Monitor Oracle Standby Databases In OCI With Custom Metrics

Monitoring Oracle Standby Database (Data Guard) has been always a tricky task. Just by the nature of them (the fact that the instance is not open in read-write mode) is hard to gather information about them. Even using specialized tools like Oracle Enterprise Manager requires SYSDBA credentials in order to effectively monitor them. But what about when running them on OCI?

Oracle OCI Monitoring service allow us to monitor cloud resources using metrics and alarms.

Oracle OCI Monitoring Service Architecture

In this post I want to show you how you can create a custom metric to monitor the “Apply Lag” on your Oracle Standby database, so you can create an alarm if it crosses a threshold.

I’m going to follow most of the steps detailed by Liu-Wei on this post “https://qiita.com/liu-wei/items/5e8e04f1e58cc6406ca9” .

Step 1 – Prerequisites

Add an API Key

First of all. You will have to designate an OCI user that has the proper permissions to access the Monitoring Service metrics and post them using custom metrics. This could be your account or a service account. Once you have designated this user, then login to the OCI console and choose the region where the Standby DB resides. Then click on the Profile icon and click on the account name.

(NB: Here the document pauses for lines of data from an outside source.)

Lemma metadata_lock_put now s key l :
  lock_fits l →
  ApplyMetadataMutationLocked now s (PutOp (LockKey key) (EncodeLockValue l)) =
    put_lock s key (persisted_lock l).
Proof.
  intros Hl. unfold ApplyMetadataMutationLocked.
  change (starts_with "lock/" (op_key (PutOp (LockKey key) (EncodeLockValue l)))) with true.
  cbn [op_key op_type op_value]. unfold LockKey. rewrite StripPrefix_app.
  by rewrite DecodeLockValue_EncodeLockValue.
Qed.

Lemma metadata_lock_del now s key :
  ApplyMetadataMutationLocked now s (DelOp (LockKey key)) = erase_lock s key.
Proof.
  unfold ApplyMetadataMutationLocked.
  change (starts_with "lock/" (op_key (DelOp (LockKey key)))) with true.
  cbn [op_key op_type op_value]. unfold LockKey. by rewrite StripPrefix_app.
Qed.

Lemma metadata_write_put now s key c w :
  fits64 c → fits64 (w_startTs w) →
  ApplyMetadataMutationLocked now s (PutOp (WriteKey key c) (EncodeWriteValue w)) =
    put_write s key c (MkWrite (w_startTs w) c (w_type w)).
Proof.
  intros Hc Hw. unfold ApplyMetadataMutationLocked. cbn [op_key op_type op_value].
  change (starts_with "lock/" (WriteKey key c)) with false.
  change (starts_with "write/" (WriteKey key c)) with true. cbv beta iota.
  by rewrite SplitKeyTs_WriteKey, DecodeWriteValue_EncodeWriteValue.
Qed.

Lemma metadata_write_del now s key c :
  fits64 c →
  ApplyMetadataMutationLocked now s (DelOp (WriteKey key c)) = erase_write s key c.
Proof.
  intros Hc. unfold ApplyMetadataMutationLocked. cbn [op_key op_type op_value].
  change (starts_with "lock/" (WriteKey key c)) with false.
  change (starts_with "write/" (WriteKey key c)) with true. cbv beta iota.
  by rewrite SplitKeyTs_WriteKey.
Qed.

Lemma metadata_data now s ty key ts v :
  ApplyMetadataMutationLocked now s (MkOp ty (DataKey key ts) v) = s.
Proof. reflexivity. Qed.

Lemma metadata_revision now s key r :
  fits64 r →
  ApplyMetadataMutationLocked now s (PutOp (RevisionKey key) (to_string r)) =
    put_revision s key r.
Proof.
  intros Hr. unfold ApplyMetadataMutationLocked. cbn [op_key op_type op_value].
  change (starts_with "lock/" (RevisionKey key)) with false.
  change (starts_with "write/" (RevisionKey key)) with false.
  change (starts_with "meta/revision/" (RevisionKey key) && bool_decide (OpPut = OpPut))
    with true. cbv beta iota.
  unfold RevisionKey. rewrite StripPrefix_app. unfold DecodeTs. by rewrite strtoull_to_string.
Qed.

End metadata.

(** ** The engine's data versions *)

(** An operation that touches no data version. *)
Definition not_data_op (o : KVBatchOp) : Prop := starts_with "data/" (op_key o) = false.

Lemma apply_ops_app m ops1 ops2 : apply_ops m (ops1 ++ ops2) = apply_ops (apply_ops m ops1) ops2.
Proof. apply foldl_app. Qed.

Lemma apply_op_other m o k : op_key o ≠ k → apply_op m o !! k = m !! k.
Proof.
  intros Hne. unfold apply_op. destruct (op_type o).
  - by rewrite lookup_insert_ne.
  - by rewrite lookup_delete_ne.
Qed.
(** Applying the items of a batch one after the other moves each of its keys. *)
Lemma batch_apply_moves P now tso tail items m s time :
  mem_ok s → Forall not_data_op tail → NoDup (item_key <$> items) →
  (∀ i, i ∈ items → item_mods i = [] ∨ performs_as P s time (item_key i) (item_prepared i)) →
  ∃ s' acts, batch_apply_loop now s items = inr s' ∧ enabled s time acts ∧
    (∀ key a, acts key = Some a → P key a) ∧
    moved tso m s time acts (apply_ops m (mjoin (item_mods <$> items) ++ tail)) s' ∧
    (∀ key, key ∉ item_key <$> items → acts key = None) ∧
    (∀ i, i ∈ items → item_mods i ≠ [] → is_Some (acts (item_key i))) ∧ engine_ s' = engine_ s.
Proof using start_pos.
  intros Hm Htail Hnd. revert m s time Hm.
  induction items as [|i items IH]; intros m s time Hm Hi.
  { exists s, no_acts. split; [done|]. split; [done|]. split; [done|].
    split; [|split_and!; [done|set_solver|done]]. split; [|done]. intros key. unfold view_of. rewrite time_obs_same by done. repeat split; try done.
    intros ts Hts. simpl. by rewrite apply_ops_not_data. }
  cbn [fmap list_fmap] in Hnd. apply NoDup_cons in Hnd as [Hni Hnd].
  destruct (Hi i ltac:(set_solver)) as [Hnil|(a & HPa & Hp)].
  - destruct (IH Hnd m s time Hm) as (s' & acts & Hl & He & Hnc & Hmv & Hno & Hyes & Heng); [set_solver|].
    exists s', acts. cbn [batch_apply_loop fmap list_fmap mjoin list_join].
    fold (item_mods i). rewrite Hnil, bool_decide_true by done. simpl.
    split_and!; try done; [intros key Hk; apply Hno; set_solver|].
    intros j [->|Hj]%elem_of_cons Hne; [done|by apply Hyes].
  - set (p := item_prepared i) in *. set (key := item_key i) in *.
    destruct (performs_first now tso m s time key p a Hm Hp) as (Hact & Hm1 & Hr1 & Hnew & Hrk & He1).
    set (s1 := apply_metadata now s (modifications p)) in *.
    set (time1 := time_obs tso s s1 time) in *.
    pose proof Hact as (_ & Hother).
    destruct (IH Hnd (apply_ops m (modifications p)) s1 time1 Hm1)
      as (s' & acts & Hl & He & Hnc & Hmv & Hno & Hyes & Heng).
    { intros j Hj. destruct (Hi j ltac:(set_solver)) as [|(aj & HPj & Hpj)]; [by left|]. right. exists aj. split; [done|].
      assert (item_key j ≠ key) by (intros Heq; apply Hni; rewrite <- Heq; by apply list_elem_of_fmap_2).
      eapply performs_transport; [by apply Hother|by apply Hrk|done]. }
    exists s', (λ k, if String.eqb k key then Some a else acts k).
    cbn [batch_apply_loop fmap list_fmap mjoin list_join]. fold p key s1.
    rewrite Hr1, N.eqb_refl, andb_false_r. split_and!; [done| | | | |..|congruence].
    + intros k a'. destruct (String.eqb_spec k key) as [->|Hne]; [intros [= <-]; by eapply performs_guard|].
      intros Ha. specialize (He k a' Ha).
      change (kguard is_start
        (view_of (apply_ops m (modifications p)) s1 (time_obs tso s s1 time) k) a') in He.
      rewrite Hother in He by done. exact He.
    + intros k a'. destruct (String.eqb_spec k key) as [->|]; [by intros [= <-]|by apply Hnc].
    + apply (moved_snoc tso m s time key a (apply_ops m (modifications p)) s1); try done.
      * by apply Hno.
      * by rewrite Hr1.
      * rewrite <- app_assoc, apply_ops_app. exact Hmv.
    + intros k Hnk. destruct (String.eqb_spec k key) as [->|]; [set_solver|]. apply Hno. set_solver.
    + intros j [->|Hj]%elem_of_cons Hne; [by rewrite String.eqb_refl|].
      case_match; [done|by apply Hyes].
Qed.
Lemma PrepareBatchPrewrite_items s mutations :
  mem_ok s →
  let b := PrepareBatchPrewrite s mutations pk startTs ttl fu now now2 in
  b_status b = StOk →
  batch_valid b = true ∧ good_items s (b_items b) ∧ NoDup (item_key <$> b_items b) ∧
  batch_collect s EmptyString (b_items b) = Some (mjoin (item_mods <$> b_items b)) ∧
  (∀ k, k ∈ item_key <$> b_items b ↔ k ∈ mut_key <$> mutations).
Proof using Hpk Hstart Httl Hfu Hnow.
  intros Hm b. unfold b, PrepareBatchPrewrite. clear b.
  assert (StronglySorted (str_le_on mut_key) (sort_mutations mutations)) as Hsort
    by apply (StronglySorted_merge_sort (str_le_on mut_key)).
  assert (sort_mutations mutations ≡ₚ mutations) as Hperm by apply merge_sort_Permutation.
  destruct (sort_mutations mutations) as [|m0 rest] eqn:Ho; [done|].
  set (ordered := m0 :: rest) in *. assert (ordered ≠ []) as Hne by done. clearbody ordered.
  destruct (batch_prewrite_loop_spec s None [] ordered) as [Hv Hok]. intros Hst.
  destruct (Hok Hst) as (Hitems & Hall & Hs). destruct (Hs Hsort) as [Hss _]. simpl in Hitems.
  assert (good_items s (b_items (batch_prewrite_loop s pk startTs ttl fu now now2 None [] ordered))) as Hgood.
  { rewrite Hitems. intros i (m & -> & Hin)%list_elem_of_fmap. destruct (Hall m Hin) as [_ Hp].
    unfold prepare_mutation in *. simpl. destruct (mut_isLockOnly m);
      [by apply PreparePrewriteLock_item|by apply PreparePrewrite_item]. }
  split_and!; [|done|..].
  - unfold batch_valid. rewrite Hv, Hst, Hitems, length_fmap. by destruct ordered.
  - rewrite Hitems, items_keys. by apply sorted_keys_NoDup.
  - apply good_items_collect; [done|rewrite Hitems; by apply sorted_fmap_items|].
    rewrite Hitems. intros i (m & -> & Hin)%list_elem_of_fmap. split; [by apply Hall|by left].
  - intros k. rewrite Hitems, items_keys. by rewrite Hperm.
Qed.
(* ===== verification/TxnProg.v ===== *)
(** * Transactions and the programs that drive them

    The client's side of a transaction: class [Transaction]
    (src/src/transaction/transaction_coordinator.h and .cpp), and the language
    in which the coordinator and the recovery code are written.

    A program of this layer calls virtual methods of [MvccStorage] through a
    router, takes timestamps from the oracle and looks at the clock.  It is a
    tree of such events: each event has a type of answers, and the program goes
    on with the answer.  A storage call is two events, sending the request and
    waiting for its answer, because the coordinator also sends several requests
    through its thread pool before it waits for the first of them.  An exception
    that leaves a method carries the transaction object as it was left. *)

From Stdlib Require Import ZArith.
From S2P Require Import Prelude KvEngine MvccTypes Hlc Mvcc RegionMeta.

(** ** Class [Transaction] *)

Record TxnOptions := MkTxnOptions {
  lockTtlMs : N;
  transactionTimeoutMs : N;
  rpcBudgetMs : N
}.

Definition default_TxnOptions : TxnOptions := MkTxnOptions 120000 60000 5000.

Inductive TransactionState := TsActive | TsAbortOnly | TsCleanupPending | TsResultUnknown | TsFinished.

#[global] Instance TransactionState_eq_dec : EqDecision TransactionState.
Proof. solve_decision. Defined.

Record TxnMutation := MkTxnMutation { tm_value : string; tm_isDelete : bool }.

Module Transaction.

Record t := MkTransaction {
  startTs_ : N;
  mutations_ : gmap string TxnMutation;
  pessimisticLocks_ : list string;
  uncertainPessimisticLocks_ : list string;
  primaryKey_ : string;
  maxForUpdateTs_ : N;
  state_ : TransactionState
}.
Implicit Types (txn : t).

Definition create (startTs : N) : t := MkTransaction startTs ∅ [] [] EmptyString 0 TsActive.

Definition set_mutations txn m : t :=
  MkTransaction (startTs_ txn) m (pessimisticLocks_ txn) (uncertainPessimisticLocks_ txn)
    (primaryKey_ txn) (maxForUpdateTs_ txn) (state_ txn).
Definition set_locks txn locks uncertain : t :=
  MkTransaction (startTs_ txn) (mutations_ txn) locks uncertain
    (primaryKey_ txn) (maxForUpdateTs_ txn) (state_ txn).
Definition set_primary txn key : t :=
  MkTransaction (startTs_ txn) (mutations_ txn) (pessimisticLocks_ txn)
    (uncertainPessimisticLocks_ txn) key (maxForUpdateTs_ txn) (state_ txn).
Definition set_forUpdate txn ts : t :=
  MkTransaction (startTs_ txn) (mutations_ txn) (pessimisticLocks_ txn)
    (uncertainPessimisticLocks_ txn) (primaryKey_ txn) ts (state_ txn).
Definition set_state txn state : t :=
  MkTransaction (startTs_ txn) (mutations_ txn) (pessimisticLocks_ txn)
    (uncertainPessimisticLocks_ txn) (primaryKey_ txn) (maxForUpdateTs_ txn) state.

Definition EnsurePrimaryKey txn (key : string) : t :=
  if String.eqb (primaryKey_ txn) EmptyString then set_primary txn key else txn.

Definition Put txn (key value : string) : t :=
  let txn := EnsurePrimaryKey txn key in
  set_mutations txn (<[key := MkTxnMutation value false]> (mutations_ txn)).

Definition Delete txn (key : string) : t :=
  let txn := EnsurePrimaryKey txn key in
  set_mutations txn (<[key := MkTxnMutation EmptyString true]> (mutations_ txn)).

(** [push_back] unless [std::find] succeeds; [erase(remove(...))]. *)
Definition track (keys : list string) (key : string) : list string :=
  if bool_decide (key ∈ keys) then keys else keys ++ [key].
Definition forget (keys : list string) (key : string) : list string := filter (λ k, k ≠ key) keys.

Definition TrackPessimisticLock txn (key : string) : t :=
  let txn := EnsurePrimaryKey txn key in
  set_locks txn (track (pessimisticLocks_ txn) key) (uncertainPessimisticLocks_ txn).

Definition TrackUncertainPessimisticLock txn (key : string) : t :=
  set_locks txn (pessimisticLocks_ txn) (track (uncertainPessimisticLocks_ txn) key).

Definition ObserveForUpdateTs txn (forUpdateTs : N) : t :=
  set_forUpdate txn (N.max (maxForUpdateTs_ txn) forUpdateTs).

Definition ConfirmPessimisticLock txn (key : string) (forUpdateTs : N) : t :=
  let txn := set_locks txn (pessimisticLocks_ txn) (forget (uncertainPessimisticLocks_ txn) key) in
  ObserveForUpdateTs (TrackPessimisticLock txn key) forUpdateTs.

Definition ForgetPessimisticLock txn (key : string) : t :=
  set_locks txn (forget (pessimisticLocks_ txn) key) (forget (uncertainPessimisticLocks_ txn) key).

Definition ClearPessimisticLocks txn : t := set_locks txn [] [].

Definition ProposedPrimaryKey txn (key : string) : string :=
  if String.eqb (primaryKey_ txn) EmptyString then key else primaryKey_ txn.

Definition IsActive txn : bool := bool_decide (state_ txn = TsActive).

Definition MarkAbortOnly txn : t := if IsActive txn then set_state txn TsAbortOnly else txn.

Definition MarkCleanupPending txn : t :=
  match state_ txn with
  | TsActive | TsAbortOnly => set_state txn TsCleanupPending
  | _ => txn
  end.

Definition MarkResultUnknown txn : t :=
  match state_ txn with
  | TsFinished => txn
  | _ => set_state txn TsResultUnknown
  end.

Definition MarkFinished txn : t := set_state txn TsFinished.

End Transaction.

(** ** Requests to a storage *)

(** The virtual methods of [MvccStorage] that this layer calls.  The budget of
    an operation limits how long its caller waits. *)
Inductive store_op :=
| OpGet (key : string) (readTs : N)
| OpScan (startKey endKey : string) (readTs limit : N) (entries : list (string * string))
| OpAcquirePessimisticLockForUpdate (key pk : string) (startTs ttl fu expireAt budget : N)
| OpPrewriteLock (key pk : string) (startTs ttl fu budget : N)
| OpPrewrite (key value pk : string) (startTs ttl fu budget : N)
| OpPrewriteDelete (key pk : string) (startTs ttl fu budget : N)
| OpBatchPrewrite (mutations : list MvccMutation) (pk : string) (startTs ttl fu budget : N)
| OpCommit (key : string) (startTs commitTs : N)
| OpCommitWithBudget (key : string) (startTs commitTs budget : N)
| OpBatchCommit (keys : list string) (startTs commitTs budget : N)
| OpRollback (key : string) (startTs : N)
| OpBatchRollback (keys : list string) (startTs : N)
| OpCheckTxnStatus (key : string) (startTs currentPhysicalMs : N) (rollbackIfExpired : bool) (budget : N)
| OpResolveLock (key : string) (startTs : N) (decision : TxnRecordState) (commitTs : N)
| OpExpiredLocks (nowMs : N)
| OpGarbageCollect (safePointTs : N)
| OpStats
| OpCapabilities
| OpMaxObservedTs.

(** What a call returns.  A batch prewrite answers its status and whether the
    storage is remote and asks for the keys to be regrouped; a status query
    leaves the record untouched when it fails. *)
Definition answer_of (op : store_op) : Type :=
  match op with
  | OpGet _ _ => TxnStatus * option string
  | OpScan _ _ _ _ _ => TxnStatus * list (string * string)
  | OpAcquirePessimisticLockForUpdate _ _ _ _ _ _ _ => PessimisticLockResult
  | OpBatchPrewrite _ _ _ _ _ _ => TxnStatus * bool
  | OpCheckTxnStatus _ _ _ _ _ => TxnStatus * option TxnRecordStatus
  | OpExpiredLocks _ => list (string * MvccLock)
  | OpGarbageCollect _ => N
  | OpStats => MvccStats
  | OpCapabilities => ProtocolCapabilities
  | OpMaxObservedTs => N
  | _ => TxnStatus
  end.

(** ** Programs *)

Inductive counter := RollbackRegions | LockTimeouts | LockConflicts.

(** A storage is named by the identifier of its Region.  [ENext] answers [None]
    when the oracle throws, the router events when the lookup throws. *)
Inductive event :=
| ENext
| EObserve (ts : N)
| ERoute (key : string)
| ERegionId (key : string)
| EShardId (key : string)
| ERegionsInRange (startKey endKey : string)
| EShards
| ERemainingBudget
| ESleep (ms : N)
| ESubmit (region : Z) (op : store_op)
| EAwait (region : Z) (op : store_op)
| ECount (what : counter) (n : N)
| EForever.

Definition resp (e : event) : Type :=
  match e with
  | ENext => option N
  | ERoute _ | ERegionId _ => option Z
  | EShardId _ => option N
  | ERegionsInRange _ _ => option (list (RegionMetadata * Z))
  | EShards => list Z
  | ERemainingBudget => N
  | EAwait _ op => answer_of op
  | EForever => Empty_set
  | EObserve _ | ESleep _ | ESubmit _ _ | ECount _ _ => unit
  end.

Inductive prog (X A : Type) :=
| Ret (a : A)
| Raise (x : X)
| Vis (e : event) (k : resp e → prog X A).
Arguments Ret {X A} a.
Arguments Raise {X A} x.
Arguments Vis {X A} e k.

Fixpoint prog_bind_def {X A B} (f : A → prog X B) (p : prog X A) : prog X B :=
  match p with
  | Ret a => f a
  | Raise x => Raise x
  | Vis e k => Vis e (λ r, prog_bind_def f (k r))
  end.

#[global] Instance prog_ret X : MRet (prog X) := λ A a, Ret a.
#[global] Instance prog_bind X : MBind (prog X) := λ A B f p, prog_bind_def f p.

Section events.
Context {X : Type}.

Definition ask (e : event) : prog X (resp e) := Vis e (λ r, Ret r).

Definition or_raise {A} (x : X) (r : option A) : prog X A :=
  match r with Some a => Ret a | None => Raise x end.

(** [router_->Route(key)] and [router_->RegionId(key)]; [x] is what the exception
    leaves behind. *)
Definition Route (x : X) (key : string) : prog X Z := r ← ask (ERoute key); or_raise x r.
Definition RegionId (x : X) (key : string) : prog X Z := r ← ask (ERegionId key); or_raise x r.

Definition call (region : Z) (op : store_op) : prog X (answer_of op) :=
  _ ← ask (ESubmit region op); ask (EAwait region op).

(** [router_->Route(key)->op] *)
Definition call_at (x : X) (key : string) (op : store_op) : prog X (answer_of op) :=
  region ← Route x key; call region op.

(** A loop the program does not leave: it is entered when the rounds a model
    grants an unbounded loop are used up. *)
Definition forever {A} : prog X A := Vis EForever (λ r : resp EForever, match r with end).

End events.

(** ** Helpers of distributed_transaction_coordinator.cpp *)

Definition HasMutation (txn : Transaction.t) (key : string) : bool :=
  bool_decide (is_Some (Transaction.mutations_ txn !! key)).

Definition IsCommitSuccess (st : TxnStatus) : bool :=
  match st with StOk | StAlreadyCommitted => true | _ => false end.

Definition SaturatingAdd (value delta : N) : N :=
  if (u64_max - delta <? value)%N then u64_max else (value + delta)%N.

(** [left] are the nanoseconds until the deadline, 0 if it has passed. *)
Definition RemainingBudgetMs (left : N) : N :=
  if (left =? 0)%N then 0%N else N.max 1 (left / 1000000).

Definition SortedUnique (keys : list string) : list string :=
  MvccStorage.unique_adjacent (MvccStorage.sort_names keys).

(** The keys of an [unordered_map], in the order the traversal of the map gives
    them; every use sorts them. *)
Definition mutation_keys (txn : Transaction.t) : list string :=
  (map_to_list (Transaction.mutations_ txn)).*1.

Definition CleanupKeys (txn : Transaction.t) : list string :=
  SortedUnique (mutation_keys txn ++ Transaction.pessimisticLocks_ txn ++
                Transaction.uncertainPessimisticLocks_ txn).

Once there, scroll down and click on API Keys from the left menu.

Then click on the Add API Keys button.

Then generate the API Keys, save them nd store them in a secure place and click Add.

This will allow the script to login to the Monitoring Service in order to post custom metric data.

Create an OCI configuration file

For this exercise we will use the API Keys we just generated and we will create a config file in the host where the Standby DB is running using the oracle account.

I used the location /home/oracle/.oci in order to store the OCI config file and the private key. You may use another location depending on your internal standards.

Using the Configuration File Preview copy the contents and save them in the configuration file we are creating in the DB host.

This Preview already has the correct setting for the user, fingerprint, tenancy and region. However, you should amend the key_file setting. This setting is the path where your private key file is stored.

For this exercise it will be:

key_file=/home/oracle/.oci/mykey_private.pem

At the end of this, you should have 2 files. The config file and the private key file in the DB host.

[oracle]$ ls
config mykey_private.pem

Setup Python on DB Host

For this exercise we are going to use Python in order to consume the required REST APIs to post the metric data to the Monitoring Service.

Verify the Python installation on the DB Host using the oracle account. Python3 was already installed on this host.

[oracle]$ which python3
/bin/python3

However we need to install the oci module in Python. Before we install the oci module we need to upgrade pip in Python.

For this, logout from the oracle account and use the opc account. Execute the command below:

[opc]$ sudo pip3 install --upgrade pip

Login again with the oracle account and execute:

[oracle]$ pip3 install -U oci

This should install the oci module correctly.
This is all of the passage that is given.